PROBLEM TO WORK ON:
In the entries that follow, the line with "negb (n =? 0)" opens the range and the line with "String.substring 0 (Z.to_nat n) text." closes it; repeat that range exactly, both lines included.
(PROVIDED RECORDS)
(** * FirefoxSyncXHRPolyfix: a shallow embedding and its properties

    The polyfix of [src/FirefoxSyncXHRPolyfix.js] patches [XMLHttpRequest]
    and [window.postMessage] so that events of asynchronous requests and
    posted messages are held back while a synchronous request is going on,
    and are replayed afterwards.

    The closure variables of the script become the fields of [State]; the
    patched functions become state transformers in a small state and
    exception monad; the functions queued in [currentlyBlockedEvents] and
    the functions handed to [Promise.resolve().then] are defunctionalised
    ([Closure], [Microtask]).  Code that the script calls but does not
    define (user handlers, the native [send], [open], [postMessage]) is a
    parameter of the section [Polyfix]; [Script.exec] later ties the knot
    for whole programs.

    The optional logging hook [debug] is modelled as absent, which is its
    default ([window.FxSyncXHRPolyfixDebug || false]).  The probe
    [polyfixNeeded] is not part of this development.  The lookup
    [findProperty] and the overrides of [addEventListener] and
    [removeEventListener] are modelled on their own, apart from [State]:
    in the programs of [Script] handlers reach the host through the on*
    properties. *)

From stdpp Require Import gmap strings list pretty.
From Stdlib Require Import ZArith.

Set Warnings "-register-all".

Local Open Scope string_scope.
Local Open Scope list_scope.
Local Open Scope Z_scope.

(** ** Values *)

(** Objects are known by identity. *)
Definition ObjId := nat.

(** The JavaScript values that reach the polyfix. *)
Inductive Value : Type :=
| VUndefined
| VNull
| VBool (b : bool)
| VNum (n : Z)
| VStr (s : string)
| VFunction (f : ObjId) (handleEvent : option ObjId)
    (* a callable; it may carry a [handleEvent] method of its own *)
| VListener (o : ObjId) (handleEvent : ObjId)
    (* an object that is not callable and exposes [handleEvent] *)
| VEvent (type : string) (loaded : option Z)
    (* an event object; [loaded] is undefined unless it is a ProgressEvent *)
| VArguments (args : list Value)
    (* an [arguments] object passed on as one value *)
| VXhr (x : ObjId)
| VWindow (w : ObjId)
| VTypeError
| VInvalidStateError
| VException (tag : string).

(** ToBoolean. *)
Definition truthy (v : Value) : bool :=
  match v with
  | VUndefined | VNull => false
  | VBool b => b
  | VNum n => negb (n =? 0)
  | VStr s => negb (String.eqb s EmptyString)
  | _ => true
  end.

(** [text.substr(0, n)]: a negative length counts as 0, a length past
    the end stops at the end. *)
Definition substr0 (text : string) (n : Z) : string :=
  String.substring 0 (Z.to_nat n) text.

(** [text.length] as a JavaScript number. *)
Definition str_length (text : string) : Z := Z.of_nat (String.length text).

(** ** Queued functions *)

(** The object literal given to [spoofXHRState], as the list of its own
    properties in enumeration order; [None] is the value [undefined]. *)
Definition SpoofValues := list (string * option Z).

(** A function sitting in [currentlyBlockedEvents]. *)
Inductive Closure : Type :=
| CWrappedHandler (xhr : ObjId) (spoofs : SpoofValues) (handler : Value)
    (args : list Value) (description : string)
| CPostMessage (wnd : Value) (args : list Value).

(** A function handed to [Promise.resolve().then]. *)
Inductive Microtask : Type :=
| MUnblockEventsIfNecessary
| MPostMessage (wnd : Value) (args : list Value).

(** ** The host *)

(** What the polyfix calls and does not define. *)
Inductive External : Type :=
| ECall (f : ObjId) (this : Value) (args : list Value)
    (* the body of a user function *)
| EOldXHRSend (x : ObjId) (args : list Value)
| EOldXHROpen (x : ObjId) (args : list Value)
| EOldPM (wnd : Value) (args : list Value).

(** The function [wrapHandler(handler, type)] returns. *)
Record Wrapper := MkWrapper { w_handler : Value; w_type : string }.

(** The native side of one request object. *)
Record HostXhr := MkHostXhr {
  hx_readyState : Z;
  hx_responseText : string;
  hx_responseType : string;
  hx_slots : gmap string Wrapper  (* the native on* slots *)
}.

Definition fresh_xhr : HostXhr := MkHostXhr 0 EmptyString EmptyString ∅.

(** ** State *)

Record State := MkState {
  XHRStateSpoofs : gmap ObjId (gmap string (option Z));
  openSyncXHRs : gset ObjId;
  unblockingEvents : bool;
  currentlyBlockingOnSyncXHRs : Z;
  mustUnblockEventsNow : bool;
  currentlyBlockedEvents : option (list Closure);  (* [None]: still undefined *)
  currentHandler : gmap string Value;  (* one variable per on* name *)
  xhrs : gmap ObjId HostXhr;
  microtasks : list Microtask;
  trace : list External  (* the external calls made so far, oldest first *)
}.

Definition initial : State :=
  MkState ∅ ∅ false 0 false None ∅ ∅ [] [].

Definition set_XHRStateSpoofs v (s : State) : State :=
  MkState v (openSyncXHRs s) (unblockingEvents s) (currentlyBlockingOnSyncXHRs s)
    (mustUnblockEventsNow s) (currentlyBlockedEvents s) (currentHandler s)
    (xhrs s) (microtasks s) (trace s).
Definition set_openSyncXHRs v (s : State) : State :=
  MkState (XHRStateSpoofs s) v (unblockingEvents s) (currentlyBlockingOnSyncXHRs s)
    (mustUnblockEventsNow s) (currentlyBlockedEvents s) (currentHandler s)
    (xhrs s) (microtasks s) (trace s).
Definition set_unblockingEvents v (s : State) : State :=
  MkState (XHRStateSpoofs s) (openSyncXHRs s) v (currentlyBlockingOnSyncXHRs s)
    (mustUnblockEventsNow s) (currentlyBlockedEvents s) (currentHandler s)
    (xhrs s) (microtasks s) (trace s).
Definition set_currentlyBlockingOnSyncXHRs v (s : State) : State :=
  MkState (XHRStateSpoofs s) (openSyncXHRs s) (unblockingEvents s) v
    (mustUnblockEventsNow s) (currentlyBlockedEvents s) (currentHandler s)
    (xhrs s) (microtasks s) (trace s).
Definition set_mustUnblockEventsNow v (s : State) : State :=
  MkState (XHRStateSpoofs s) (openSyncXHRs s) (unblockingEvents s)
    (currentlyBlockingOnSyncXHRs s) v (currentlyBlockedEvents s) (currentHandler s)
    (xhrs s) (microtasks s) (trace s).
Definition set_currentlyBlockedEvents v (s : State) : State :=
  MkState (XHRStateSpoofs s) (openSyncXHRs s) (unblockingEvents s)
    (currentlyBlockingOnSyncXHRs s) (mustUnblockEventsNow s) v (currentHandler s)
    (xhrs s) (microtasks s) (trace s).
Definition set_currentHandler v (s : State) : State :=
  MkState (XHRStateSpoofs s) (openSyncXHRs s) (unblockingEvents s)
    (currentlyBlockingOnSyncXHRs s) (mustUnblockEventsNow s)
    (currentlyBlockedEvents s) v (xhrs s) (microtasks s) (trace s).
Definition set_xhrs v (s : State) : State :=
  MkState (XHRStateSpoofs s) (openSyncXHRs s) (unblockingEvents s)
    (currentlyBlockingOnSyncXHRs s) (mustUnblockEventsNow s)
    (currentlyBlockedEvents s) (currentHandler s) v (microtasks s) (trace s).
Definition set_microtasks v (s : State) : State :=
  MkState (XHRStateSpoofs s) (openSyncXHRs s) (unblockingEvents s)
    (currentlyBlockingOnSyncXHRs s) (mustUnblockEventsNow s)
    (currentlyBlockedEvents s) (currentHandler s) (xhrs s) v (trace s).
Definition set_trace v (s : State) : State :=
  MkState (XHRStateSpoofs s) (openSyncXHRs s) (unblockingEvents s)
    (currentlyBlockingOnSyncXHRs s) (mustUnblockEventsNow s)
    (currentlyBlockedEvents s) (currentHandler s) (xhrs s) (microtasks s) v.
(End PROVIDED RECORDS)
TASK OUTPUT:
  | VNum n => negb (n =? 0)
  | VStr s => negb (String.eqb s EmptyString)
  | _ => true
  end.

(** [text.substr(0, n)]: a negative length counts as 0, a length past
    the end stops at the end. *)
Definition substr0 (text : string) (n : Z) : string :=
  String.substring 0 (Z.to_nat n) text.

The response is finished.